I’m not a big fan of Karlsson largely because he isn’t making any of his team-mates play better, and he’s a minus player. Notwithstanding, I’d still roll the dice by trading Marner for EK, OR Morgan Rielly + Jake Muzzin’s contract + Matthew Knies for EK OR Tavares + Knies for EK. The trouble is Rielly, and Tavares have NMC as does EK. More importantly, does Karlsson even want a trade? Myself, I’d rather stick it out in Sunny California and count my money.
I’d also try to flip Marner for Roman Josi IF Nashville was open to talking to Josi about moving North.
There is a rampart rumor on the internet that Dubas is interested singing former Maple Leaf Jeff Finger to a four-year deal worth $3.5 million per season.
I’m hoping for the best but I don’t expect anything except more misery this year.
Leafs need ideally speaking but impossible to get:
1: top six fwd. Dubas screwed up letting McCann go instead of Kerfoot. Problem would have been solved.
2: stay home physical big Dman. Could be McCabe or Schenn type. Game against Minnie showed how obvious this is. Push Holl down and Sandin to the press box.
3: another Acciari type. Thick heavy bottom six fwd that would dispense of Kerfoot once and for all.
Are u seriously implying a Matthews for Karlsson trade? Seriously?
Not implying. Suggesting it. But, the brainwashed won’t understand.
The sad thing is, the Leafs probably won’t even need to offer AM or MM for EK. I would suspect a Nylander + Knies + Sharks retaining 40% of EK’s contract package would get it done. Leafs cannot, in any universe, afford Nylander + Marner + Matthews past the 2024 season anyway.
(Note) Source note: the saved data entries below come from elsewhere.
(** C3.  Extraction returns the failure signal [null] exactly when the text
    has no ['{'], no ['}'], or its last ['}'] before its first ['{'] (the
    console then reports that no JSON structure was found), or when the
    first-['{']-to-last-['}'] substring does not parse (the console then
    reports the parse error and the first 500 code units of that
    substring). *)
Theorem extraction_fails_exactly_when text w :
  exists r entries,
    Server.extractAndParseJson JSON_parse (JString text) w
    = (Ret r, Server.logged w entries)
    /\ (r = JNull <->
        NoJsonStructure text
        \/ exists sub e, brace_span text sub /\ JSON_parse sub = inl e)
    /\ (NoJsonStructure text -> entries = log_no_structure text)
    /\ (forall sub e, brace_span text sub -> JSON_parse sub = inl e ->
                      entries = log_malformed e sub).
Proof.
  destruct (NoJsonStructure_or_span text) as [Hno | [sub Hs]].
  - exists JNull, (log_no_structure text). split; [|split; [|split]].
    + apply extract_no_structure. exact Hno.
    + split; auto.
    + reflexivity.
    + intros sub e Hs _. destruct (NoJsonStructure_not_span _ _ Hno Hs).
  - rewrite (extract_span _ _ w Hs). destruct (JSON_parse sub) as [e|v] eqn:Hparse.
    + exists JNull, (log_malformed e sub). split; [|split; [|split]].
      * reflexivity.
      * split; auto. intros _. right. exists sub, e. auto.
      * intros Hno. destruct (NoJsonStructure_not_span _ _ Hno Hs).
      * intros sub' e' Hs' Hparse'.
        rewrite (brace_span_unique _ _ _ Hs' Hs) in Hparse'.
        rewrite Hparse in Hparse'. injection Hparse' as <-.
        rewrite (brace_span_unique _ _ _ Hs' Hs). reflexivity.
    + exists v, log_parsed. split; [|split; [|split]].
      * reflexivity.
      * destruct (brace_span_starts _ _ Hs) as [rest Hrest]. subst sub.
        destruct (JSON_parse_objects _ _ Hparse) as [props ->].
        split; [discriminate|].
        intros [Hno | (sub' & e & Hs' & Hparse')].
        -- destruct (NoJsonStructure_not_span _ _ Hno Hs).
        -- rewrite (brace_span_unique _ _ _ Hs' Hs) in Hparse'. congruence.
      * intros Hno. destruct (NoJsonStructure_not_span _ _ Hno Hs).
      * intros sub' e' Hs' Hparse'.
        rewrite (brace_span_unique _ _ _ Hs' Hs) in Hparse'. congruence.
Qed.

End ExtractionProperties.

(** ** The fragment parser is a conforming instance *)

Lemma fragment_members_object f :
  forall s acc v r,
    Fragment.members f s acc = Some (v, r) -> exists props, v = JObject props.
Proof.
  induction f as [|f IH]; intros s acc v r H; simpl in H; [discriminate|].
  split_match H.
  - eapply IH. exact H.
  - injection H as <- _. eexists. reflexivity.
Qed.

Lemma fragment_parses_objects : parses_objects Fragment.parse.
Proof.
  intros s v H. unfold Fragment.parse in H.
  destruct (Fragment.value _ _) as [[v' r]|] eqn:Hv; [|discriminate].
  destruct (Fragment.skip_ws r); [|discriminate]. injection H as ->.
  simpl in Hv. split_match Hv;
    first [ injection Hv as <- _; eexists; reflexivity
          | eapply fragment_members_object; exact Hv ].
Qed.

Lemma fenced_reply_span :
  brace_span Sample.fenced_reply (firstn 49 (skipn 14 Sample.fenced_reply)).
Proof.
  exists 14%nat, 62%nat. split; [|split; [|split]].
  - exists (firstn 14 Sample.fenced_reply), (skipn 15 Sample.fenced_reply).
    split; [reflexivity|]. split; [|reflexivity].
    vm_compute. intuition discriminate.
  - exists (firstn 62 Sample.fenced_reply), (skipn 63 Sample.fenced_reply).
    split; [reflexivity|]. split; [|reflexivity].
    vm_compute. intuition discriminate.
  - lia.
  - reflexivity.
Qed.

Lemma extraction_returns_parsed_span_witness :
  Server.extractAndParseJson Fragment.parse (JString Sample.fenced_reply) Server.fresh
  = (Ret Sample.fenced_bundle, Server.logged Server.fresh log_parsed)
  /\ Sample.fenced_bundle <> JNull /\ truthy Sample.fenced_bundle = true.
Proof.
  apply (extraction_returns_parsed_span Fragment.parse fragment_parses_objects
           Sample.fenced_reply (firstn 49 (skipn 14 Sample.fenced_reply)) Sample.fenced_bundle Server.fresh).
  - left. exact fenced_reply_span.
  - vm_compute. reflexivity.
Defined.

Lemma extraction_fails_exactly_when_witness :
  exists r entries,
    Server.extractAndParseJson Fragment.parse (JString (lit "} sorry, I cannot {")) Server.fresh
    = (Ret r, Server.logged Server.fresh entries)
    /\ (r = JNull <->
        NoJsonStructure (lit "} sorry, I cannot {")
        \/ exists sub e, brace_span (lit "} sorry, I cannot {") sub /\ Fragment.parse sub = inl e)
    /\ (NoJsonStructure (lit "} sorry, I cannot {") ->
        entries = log_no_structure (lit "} sorry, I cannot {"))
    /\ (forall sub e, brace_span (lit "} sorry, I cannot {") sub -> Fragment.parse sub = inl e ->
                      entries = log_malformed e sub).
Proof.
  exact (extraction_fails_exactly_when Fragment.parse fragment_parses_objects
           (lit "} sorry, I cannot {") Server.fresh).
Defined.

(** ** The generation procedure *)

Lemma substring_1000 raw : substring raw 0 1000 = firstn 1000 raw.
Proof. change 1000%Z with (Z.of_nat 1000). apply substring_prefix. Qed.

Section GenerationProperties.

Variable JSON_parse : jsstring -> Exn + JSValue.
Variable JSON_stringify : JSValue -> option jsstring.
Variable network : FetchRequest -> Exn + HttpReply.
Variable env_OLLAMA_MODEL : option jsstring.

#[local] Abbreviation processGenerativeRequest :=
  (Server.processGenerativeRequest JSON_parse JSON_stringify network env_OLLAMA_MODEL).
#[local] Abbreviation ollama_request :=
  (Server.ollama_request JSON_stringify env_OLLAMA_MODEL).

Lemma early_failure_run prompt :
  EarlyFailure JSON_parse (network (ollama_request prompt)) ->
  exists w',
    processGenerativeRequest prompt Server.fresh = (Ret tt, w')
    /\ Server.sent w' = Some (Server.mkResponse 200 (Server.generation_error []))
    /\ Server.fetched w' = [ollama_request prompt].
Proof.
  intros H. run_relay.
  inversion H as [e He | reply Hok He | reply e Hok Hp He | reply text e Hok Hp Hj He
                 | reply text data e Hok Hp Hj Hf He
                 | reply text data response Hok Hp Hj Hf Ht He]; clear H.
  - eexists. split; [reflexivity|]. split; reflexivity.
  - rewrite Hok. destruct (payload reply);
      (eexists; split; [reflexivity|]; split; reflexivity).
  - rewrite Hok, Hp. eexists. split; [reflexivity|]. split; reflexivity.
  - rewrite Hok, Hp, Hj. eexists. split; [reflexivity|]. split; reflexivity.
  - rewrite Hok, Hp, Hj, Hf. eexists. split; [reflexivity|]. split; reflexivity.
  - rewrite Hok, Hp, Hj, Hf, Ht. eexists. split; [reflexivity|]. split; reflexivity.
Qed.

Lemma valid_bundle_true h c j :
  Server.valid_bundle h c j = true <->
  (exists hs, h = JString hs /\ hs <> [])
  /\ (exists cs, c = JString cs /\ cs <> [])
  /\ (exists js, j = JString js /\ js <> []).
Proof.
  unfold Server.valid_bundle. split.
  - intros H. repeat (apply andb_prop in H; destruct H as [H ?]).
    destruct h as [| | | |hs| |]; try discriminate.
    destruct c as [| | | |cs| |]; try discriminate.
    destruct j as [| | | |js| |]; try discriminate.
    destruct hs, cs, js; try discriminate.
    repeat split; eexists; (split; [reflexivity | discriminate]).
  - intros ((hs & -> & Hh) & (cs & -> & Hc) & (js & -> & Hj)).
    destruct hs, cs, js; try contradiction; reflexivity.
Qed.

(** The test of lines 133-139 passes exactly on a bundle. *)
Lemma accepted_iff_Bundle parsed :
  Bundle parsed <->
  truthy parsed = true
  /\ exists h c j,
      get_field parsed "html" = inr h /\ get_field parsed "css" = inr c
      /\ get_field parsed "js" = inr j /\ Server.valid_bundle h c j = true.
Proof.
  split.
  - intros (props & h & c & j & -> & Hh & Hhn & Hc & Hcn & Hj & Hjn).
    split; [reflexivity|]. exists (JString h), (JString c), (JString j).
    unfold get_field. rewrite Hh, Hc, Hj. repeat split.
    apply valid_bundle_true. repeat split; eexists; eauto.
  - intros (Ht & h & c & j & Hh & Hc & Hj & Hv).
    apply valid_bundle_true in Hv.
    destruct Hv as ((hs & -> & Hhn) & (cs & -> & Hcn) & (js & -> & Hjn)).
    destruct parsed as [| | | | | |props]; try discriminate.
    exists props, hs, cs, js. unfold get_field in Hh, Hc, Hj.
    destruct (own_property props (lit "html")) as [x|]; [|discriminate].
    destruct (own_property props (lit "css")) as [y|]; [|discriminate].
    destruct (own_property props (lit "js")) as [z|]; [|discriminate].
    injection Hh as ->. injection Hc as ->. injection Hj as ->.
    repeat split; assumption.
Qed.

Lemma generation_error_not_Bundle raw : ~ Bundle (Server.generation_error raw).
Proof.
  intros (props & h & c & j & E & Hh & _).
  injection E as <-. vm_compute in Hh. discriminate.
Qed.

Lemma extraction_failure_run prompt raw :
  Output JSON_parse (network (ollama_request prompt)) raw ->
  ExtractionFails JSON_parse raw ->
  exists w',
    processGenerativeRequest prompt Server.fresh = (Ret tt, w')
    /\ Server.sent w'
       = Some (Server.mkResponse 200 (Server.generation_error (firstn 1000 raw)))
    /\ Server.fetched w' = [ollama_request prompt].
Proof.
  intros (reply & text & data & Hnet & Hok & Hp & Hj & Hf & Hraw) Hfail.
  run_relay. rewrite Hnet, Hok, Hp, Hj, Hf.
  destruct raw as [|c raw]; [contradiction|]. cbv [truthy].
  destruct Hfail as [Hno | (sub & e & Hs & He)].
  - rewrite (extract_no_structure JSON_parse _ _ Hno). run_relay. cbv [truthy].
    rewrite substring_1000.
    eexists. split; [reflexivity|]. split; reflexivity.
  - rewrite (extract_span JSON_parse _ _ _ Hs), He. run_relay. cbv [truthy].
    rewrite substring_1000.
    eexists. split; [reflexivity|]. split; reflexivity.
Qed.
(** One row of the API-keys list; [None] when rendering it throws. *)
Definition statusRow (status : JsObject) : option StatusRow :=
  let provider := prop status (lit "provider") in
  let configured := truthyV (prop status (lit "configured")) in
  let healthy := truthyV (prop status (lit "healthy")) in
  let error := prop status (lit "error") in
  match modelsLine status with
  | Throw _ => None
  | Return models =>
      Some {| sr_key := provider;
              sr_icon := getStatusIcon status;
              sr_name := getProviderName provider;
              sr_text :=
                if configured
                then if healthy then JStr (lit "Connected")
                     else if truthyV error then error
                          else JStr (lit "Connection failed")
                else JStr (lit "Not configured");
              sr_remove := if configured then Some provider else None;
              sr_models := models;
              sr_needsKey := negb configured;
              sr_error :=
                if truthyV error && configured then Some error else None |}
  end.

(** The properties of a status object that the settings dialog reads. *)
Definition statusFields : list jsstring :=
  [lit "provider"; lit "configured"; lit "healthy";
   lit "available_models"; lit "error"].

End Settings.

(** ** components/StarredPage.tsx *)

Module StarredPage.

Inductive ItemType := item_chat | item_artifact.

Inductive ItemData := ChatData (c : Chat) | ArtifactData (a : Artifact).

Record StarredItem := {
  item_id : jsstring;
  item_type : ItemType;
  item_title : jsstring;
  item_description : option jsstring;
  item_createdAt : N;
  item_data : ItemData;
}.

(** [toggleStar] on the [starredItems] cell. *)
Definition toggleStar (item : StarredItem) (starredItems : list StarredItem)
  : list StarredItem :=
  match find (λ i, bool_decide (item_id i = item_id item)) starredItems with
  | Some _ => filter (λ i, item_id i ≠ item_id item) starredItems
  | None => starredItems ++ [item]
  end.

(** An item with this id is starred. *)
Definition starred (id : jsstring) (starredItems : list StarredItem) : Prop :=
  ∃ i, i ∈ starredItems ∧ item_id i = id.

End StarredPage.

(** ** Sample inputs *)

Module Samples.

Import ChatInterface.

Definition sampleClock (n : nat) : N := 1700000000000 + N.of_nat n.

Definition sampleResponse : ChatResponse :=
  {| resp_content := lit "Weekly Report is ready";
     resp_model := lit "gpt-4";
     resp_finish_reason := Some (lit "stop");
     resp_usage := None;
     resp_tool_calls := None |}.

(** A server that answers every request with [r]. *)
Definition answering (r : ChatResponse)
  : ChatRequest → Completion AxiosError ChatResponse :=
  λ _, Return r.

(** A server that rejects every request with status and body [body]. *)
Definition rejecting (body : option ErrorBody)
  : ChatRequest → Completion AxiosError ChatResponse :=
  λ _, Throw {| ax_response := Some body; ax_request := true;
                ax_message := Some (lit "Request failed with status code 401");
                ax_string := lit "AxiosError: Request failed with status code 401" |}.

Definition sampleProps : Props :=
  {| props_messages := [];
     props_provider := lit "openai";
     props_model := lit "gpt-4";
     props_onArtifactGenerated := true |}.

Definition sampleState : State :=
  {| st_input := lit "  show the weekly report ";
     st_isStreaming := false;
     st_streamingContent := [];
     st_error := None |}.

Definition blankState : State :=
  {| st_input := lit "   ";
     st_isStreaming := false;
     st_streamingContent := [];
     st_error := None |}.

Definition emptyRequest : ChatRequest :=
  {| req_provider := lit "openai";
     req_messages := [];
     req_model := Some (lit "gpt-4");
     req_stream := Some false |}.

Definition invalidKeyBody : option ErrorBody :=
  Some {| err_detail := Some (lit "Invalid API Key provided");
          err_message := None |}.

(** What [sendMessage] rethrows for [invalidKeyBody]. *)
Definition invalidKeyThrown : Thrown :=
  {| th_detail := Some (lit "Invalid API Key provided");
     th_message := Some (lit "Invalid API Key provided");
     th_string := lit "[object Object]" |}.

Definition messageOnlyBody : option ErrorBody :=
  Some {| err_detail := None; err_message := Some (lit "boom") |}.

(** A health endpoint that answers [{healthy: h}]. *)
Definition healthAnswering (h : bool)
  : jsstring → Completion AxiosError HealthResponse :=
  λ _, Return {| data_healthy := h |}.

(** A health endpoint that fails with the given description. *)
Definition healthFailing (description : string)
  : jsstring → Completion AxiosError HealthResponse :=
  λ _, Throw {| ax_response := None; ax_request := true;
                ax_message := Some (lit description);
                ax_string := lit "AxiosError: " ++ lit description |}.

Definition sampleBase : jsstring := lit "http://localhost:8000".

(** Callbacks that always return. *)
Definition returning : Stream.Callback → bool := λ _, false.



(** A message event whose data is the object [{content: text}]. *)
Definition delta (text : string) : Stream.SseEvent :=
  Stream.MessageEvent
    (Some (Stream.DObject (<[lit "content" := JStr (lit text)]> ∅))).

(** A message event whose data is [{content: text, finished: true}]. *)
Definition lastDelta (text : string) : Stream.SseEvent :=
  Stream.MessageEvent
    (Some (Stream.DObject (<[lit "content" := JStr (lit text)]>
                           (<[lit "finished" := JBool true]> ∅)))).

Definition sampleChat (id title : string) : Chat :=
  {| chat_id := lit id; chat_title := lit title;
     chat_createdAt := 1700000000000; chat_updatedAt := 1700000000000;
     chat_messages := [] |}.

Definition sampleApp : App.State :=
  {| App.chats := [sampleChat "1" "Veeam Backup Configuration";
                   sampleChat "chat-7" "New Chat";
                   sampleChat "3" "Restore Point Configuration"];
     App.activeChatId := Some (lit "chat-7");
     App.currentChat := Some (sampleChat "chat-7" "New Chat");
     App.selectedProvider := lit "openai";
     App.selectedModel := lit "gpt-4";
     App.availableProviders := [];
     App.artifact := None;
     App.darkMode := false;
     App.showSettings := false;
     App.availableModels := [];
     App.activeNav := App.nav_chats |}.

Definition sampleUserMessage : Message :=
  {| msg_id := lit "msg-1700000000000";
     msg_role := user;
     msg_content := lit "How many restore points does the nightly job keep on the repository?";
     msg_timestamp := 1700000000001;
     msg_toolCalls := None |}.

Definition sampleForm : MCPConfigDialog.Form :=
  {| MCPConfigDialog.name := lit " veeam ";
     MCPConfigDialog.command := lit "npx";
     MCPConfigDialog.args := lit "-y  veeam-mcp ";
     MCPConfigDialog.envKeys :=
       [{| MCPConfigDialog.row_key := lit " VBR_HOST ";
           MCPConfigDialog.row_value := lit " vbr01 " |};
        {| MCPConfigDialog.row_key := lit "  ";
           MCPConfigDialog.row_value := lit "dropped" |}] |}.

Definition unnamedForm : MCPConfigDialog.Form :=
  {| MCPConfigDialog.name := lit "  ";
     MCPConfigDialog.command := lit "npx";
     MCPConfigDialog.args := [];
     MCPConfigDialog.envKeys := [] |}.

(** A status object shaped as the front end expects it. *)
Definition openaiStatus : JsObject :=
  <[lit "provider" := JStr (lit "openai")]>
  (<[lit "configured" := JBool true]>
  (<[lit "healthy" := JBool true]>
  (<[lit "available_models" :=
       JStrArr [lit "gpt-4"; lit "gpt-4-turbo"; lit "gpt-3.5-turbo"; lit "gpt-4o"]]> ∅))).

(** The same status with its identifier under [provider_id]. *)
Definition openaiStatusById : JsObject :=
  <[lit "provider_id" := JStr (lit "openai")]>
  (<[lit "configured" := JBool true]>
  (<[lit "healthy" := JBool true]>
  (<[lit "available_models" :=
       JStrArr [lit "gpt-4"; lit "gpt-4-turbo"; lit "gpt-3.5-turbo"; lit "gpt-4o"]]> ∅))).

Definition closedSettings : Settings.State :=
  {| Settings.apiKeys := ∅;
     Settings.providerStatuses := [];
     Settings.loading := false;
     Settings.saving := ∅;
     Settings.messages := ∅;
     Settings.mcpServers := [];
     Settings.showMCPDialog := false;
     Settings.editingMCP := None |}.

(** A server that cannot be reached: the request goes out, no response
    comes back. *)
Definition unreachable
  : ChatRequest → Completion AxiosError ChatResponse :=
  λ _, Throw {| ax_response := None; ax_request := true;
                ax_message := Some (lit "Network Error");
                ax_string := lit "AxiosError: Network Error" |}.

Definition sampleReply : Message :=
  {| msg_id := lit "msg-1700000000002";
     msg_role := assistant;
     msg_content := lit "The weekly summary is ready. View Report";
     msg_timestamp := 1700000000003;
     msg_toolCalls := None |}.

Definition anthropicStatus : App.ProviderStatus :=
  {| App.ps_provider := lit "anthropic";
     App.ps_configured := true;
     App.ps_healthy := true;
     App.ps_available_models := [lit "claude-3-opus-20240229"] |}.

Definition typedKeySettings : Settings.State :=
  {| Settings.apiKeys := <[lit "openai" := lit "sk-test"]> ∅;
     Settings.providerStatuses := [];
     Settings.loading := false;
     Settings.saving := ∅;
     Settings.messages := ∅;
     Settings.mcpServers := [];
     Settings.showMCPDialog := false;
     Settings.editingMCP := None |}.

Definition starredChat : StarredPage.StarredItem :=
  {| StarredPage.item_id := lit "1";
     StarredPage.item_type := StarredPage.item_chat;
     StarredPage.item_title := lit "Veeam Backup Configuration";
     StarredPage.item_description := None;
     StarredPage.item_createdAt := 1700000000000;
     StarredPage.item_data :=
       StarredPage.ChatData (sampleChat "1" "Veeam Backup Configuration") |}.

End Samples.

(** * Properties *)

(** ** Facts about the string primitives *)

Section StringFacts.

Lemma startsWith_spec pat s :
  startsWith pat s = true ↔ ∃ rest, s = pat ++ rest.
Proof.
  revert s; induction pat as [|p pat IH]; intros s; simpl.
  - split; [intros _; by exists s | done].
  - destruct s as [|c s].
    + split; [done | intros [rest Hr]; discriminate].
    + rewrite andb_true_iff, N.eqb_eq, IH. split.
      * intros [-> [rest ->]]. by exists rest.
      * intros [rest Hr]. injection Hr as -> ->. eauto.
Qed.

Lemma includes_spec s pat : includes s pat = true ↔ Contains s pat.
Proof.
  unfold Contains. induction s as [|c s IH]; simpl.
  - rewrite orb_false_r, startsWith_spec. split.
    + intros [rest Hr]. by exists [], rest.
    + intros (b & a & Hs). symmetry in Hs.
      apply app_eq_nil in Hs as [-> Hs].
      apply app_eq_nil in Hs as [-> ->]. by exists [].
  - rewrite orb_true_iff, startsWith_spec, IH. split.
    + intros [[rest Hr] | (b & a & ->)].
      * by exists [], rest.
      * by exists (c :: b), a.
    + intros (b & a & Hs). destruct b as [|c' b]; simpl in Hs.
      * left. by exists a.
      * right. injection Hs as -> ->. by exists b, a.
Qed.

Lemma includes_false s pat : includes s pat = false ↔ ¬ Contains s pat.
Proof.
  rewrite <- includes_spec. destruct (includes s pat); naive_solver.
Qed.

Lemma truthy_true s : truthy s = true ↔ s ≠ [].
Proof. by destruct s. Qed.

Lemma truthy_false s : truthy s = false ↔ s = [].
Proof. by destruct s. Qed.

Lemma trimStart_head s :
  match trimStart s with
  | [] => True
  | c :: _ => isWhiteSpace c = false
  end.
Proof.
  induction s as [|c s IH]; simpl; [done|].
  destruct (isWhiteSpace c) eqn:E; [done | by rewrite E].
Qed.

Lemma trimStart_suffix s :
  ∃ ws, s = ws ++ trimStart s ∧ forallb isWhiteSpace ws = true.
Proof.
  induction s as [|c s (ws & Hs & Hws)]; simpl.
  - by exists [].
  - destruct (isWhiteSpace c) eqn:E.
    + exists (c :: ws). simpl. rewrite E, Hws. split; [by f_equal | done].
    + by exists [].
Qed.



Lemma split_no_sep sep s : Forall (λ piece, sep ∉ piece) (split sep s).
Proof.
  induction s as [|c s IH]; simpl.
  - repeat constructor. by intros ?%elem_of_nil.
  - destruct (c =? sep) eqn:E.
    + constructor; [by intros ?%elem_of_nil | done].
    + destruct (split sep s) as [|p ps]; inversion IH; subst.
      * repeat constructor. intros ->%list_elem_of_singleton.
        by rewrite N.eqb_refl in E.
      * constructor; [|done]. intros [->|?]%elem_of_cons; [|done].
        by rewrite N.eqb_refl in E.
Qed.

End StringFacts.

Section TrimFacts.

Lemma trimStart_nil_iff s : trimStart s = [] ↔ forallb isWhiteSpace s = true.
Proof.
  induction s as [|c s IH]; simpl; [done|].
  destruct (isWhiteSpace c); simpl; [done|]. split; discriminate.
Qed.

Lemma forallb_reverse (f : N → bool) s :
  forallb f (reverse s) = forallb f s.
Proof.
  apply eq_true_iff_eq. rewrite !forallb_forall. split; intros H x Hx.
  - apply H, list_elem_of_In, elem_of_reverse, list_elem_of_In, Hx.
  - apply H, list_elem_of_In, elem_of_reverse, list_elem_of_In, Hx.
Qed.

(** [trim] gives the empty string exactly on the strings made of white
    space only. *)
Lemma trim_nil_iff s : trim s = [] ↔ forallb isWhiteSpace s = true.
Proof.
  unfold trim, trimEnd. split.
  - intros H. apply (f_equal reverse) in H.
    rewrite reverse_involutive, reverse_nil in H.
    apply trimStart_nil_iff in H. rewrite forallb_reverse in H.
    pose proof (trimStart_head s) as Hh.
    destruct (trimStart s) as [|c t] eqn:E.
    + by apply trimStart_nil_iff.
    + simpl in H. rewrite Hh in H. discriminate.
  - intros H. apply trimStart_nil_iff in H. by rewrite H.
Qed.
Lemma C4_witness :
  exists r w',
    analyze_market_by_product_name Samples.some_sqrt Samples.stable_sort
      (Samples.serving [Samples.item (JStr "120") "Nike" "Bon" "anna";
                        Samples.item (JInt 80) "Zara" "Neuf" "bob"])
      "nike" "token" Samples.empty_world = Ok (r, w')
    /\ Py.dict_lookup "prixOptimalRecommande" (kpis r)
       = Some (Num (Float (PyFloat.Fin 95))).
Proof.
  eexists. eexists. split.
  - vm_compute. reflexivity.
  - refine (proj2 (C4_recommended_price_from_unrounded_mean
                     Samples.some_sqrt Samples.stable_sort
                     (Samples.serving [Samples.item (JStr "120") "Nike" "Bon" "anna";
                                       Samples.item (JInt 80) "Zara" "Neuf" "bob"])
                     "nike" "token" Samples.empty_world _ _ _ _
                     eq_refl eq_refl _ eq_refl) eq_refl).
    discriminate.
Defined.

(** The claim with the rounded average of the price block in place of the
    mean fails on the single price [3.334]: the price block has the average
    [3.33], from which the claim expects [3.16], and the code returns
    [3.17]. *)
Lemma C4_counterexample :
  ~ (forall np_sqrt sort_counts vinted s tok w r w',
       analyze_market_by_product_name np_sqrt sort_counts vinted s tok w = Ok (r, w') ->
       itemsFound (summary r) <> 0%nat ->
       Py.dict_lookup "prixOptimalRecommande" (kpis r)
       = Some (Num (if gt (average (priceAnalysis r)) (Int 0)
                    then Float (PyFloat.round2
                                  (PyFloat.mul (to_float (average (priceAnalysis r)))
                                               float_0_95))
                    else Int 0))).
Proof.
  intros H.
  specialize (H Samples.some_sqrt Samples.stable_sort
                (Samples.serving [Samples.item (JStr "3.334") "Nike" "Bon" "anna"])
                "nike" "token" Samples.empty_world _ _ eq_refl).
  vm_compute in H. specialize (H ltac:(discriminate)). discriminate.
Qed.

(** ** C5: the prices the loop retains *)

(** C5 (as the code has it). When the loop ends, the records are what the
    items contribute one by one, in order; the price of every retained
    record is the value [float()] returns for [item['price']['amount']]
    of one of the items -- any float, negative, infinite and [nan]
    included -- and an item whose price amount is missing or is rejected by
    [float()] contributes no record. *)
Theorem C5_retained_price_is_float_of_amount :
  forall data recs,
    collect_records data [] = Ok recs ->
    recs = flat_map Spec.retained data
    /\ Forall (fun r => exists item amount,
                   In item data
                   /\ Spec.amount_of item = Ok amount
                   /\ Py.float amount = Ok (price r)) recs
    /\ Forall (fun item => forall e, Spec.price_of item = Raise e ->
                                     Spec.retained item = []) data.
Proof.
  intros data recs H. apply collect_records_acc in H. simpl in H. subst recs.
  split; [reflexivity|]. split.
  - rewrite Forall_forall. intros r Hr.
    apply in_flat_map in Hr. destruct Hr as (item & Hitem & Hr).
    unfold Spec.retained in Hr.
    destruct (record_of_item item) as [r'|] eqn:E; [|contradiction].
    destruct Hr as [->|[]].
    destruct (record_of_item_price _ _ E) as (amount & Ha & Hf).
    exists item, amount. auto.
  - rewrite Forall_forall. intros item _ e. apply unparsed_price_not_retained.
Qed.

Lemma C5_witness :
  [ {| price := PyFloat.Fin (25 # 2); brand := JStr "Nike";
       condition := JStr "Bon"; seller_login := JStr "anna" |} ]
  = flat_map Spec.retained
      [Samples.item (JStr "12.50") "Nike" "Bon" "anna";
       Samples.item (JStr "12,50") "Zara" "Neuf" "bob";
       Samples.item JNull "Zara" "Neuf" "bob"].
Proof.
  exact (proj1 (C5_retained_price_is_float_of_amount
                  [Samples.item (JStr "12.50") "Nike" "Bon" "anna";
                   Samples.item (JStr "12,50") "Zara" "Neuf" "bob";
                   Samples.item JNull "Zara" "Neuf" "bob"]
                  _ eq_refl)).
Defined.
So, they may as well offload the most affordable contract of the “core 4” in exchange for a true #1 D-man, to have a legitimate shot at winning at least 2 rounds in the Playoffs this year.
Of course, the “die hard” Leafs fans would point to the fact that Nylander scored in the OT vs. the Wild last night, claiming how the team “needs” Nylander in the playoffs. Never mind that Willy has gone 0 for 6 in the first round of the playoffs (or is it 0 for 7?)
I would trade Matthews before Nylander.
Nylander is the best value for the dollar the Leafs have. Matthews would get a ton of return.
Erik Karlsson IS a ton of return. If you want to challenge for the Cup this year, while the Leafs still control the contracts of Matthews and Marner. That all changes on July 1.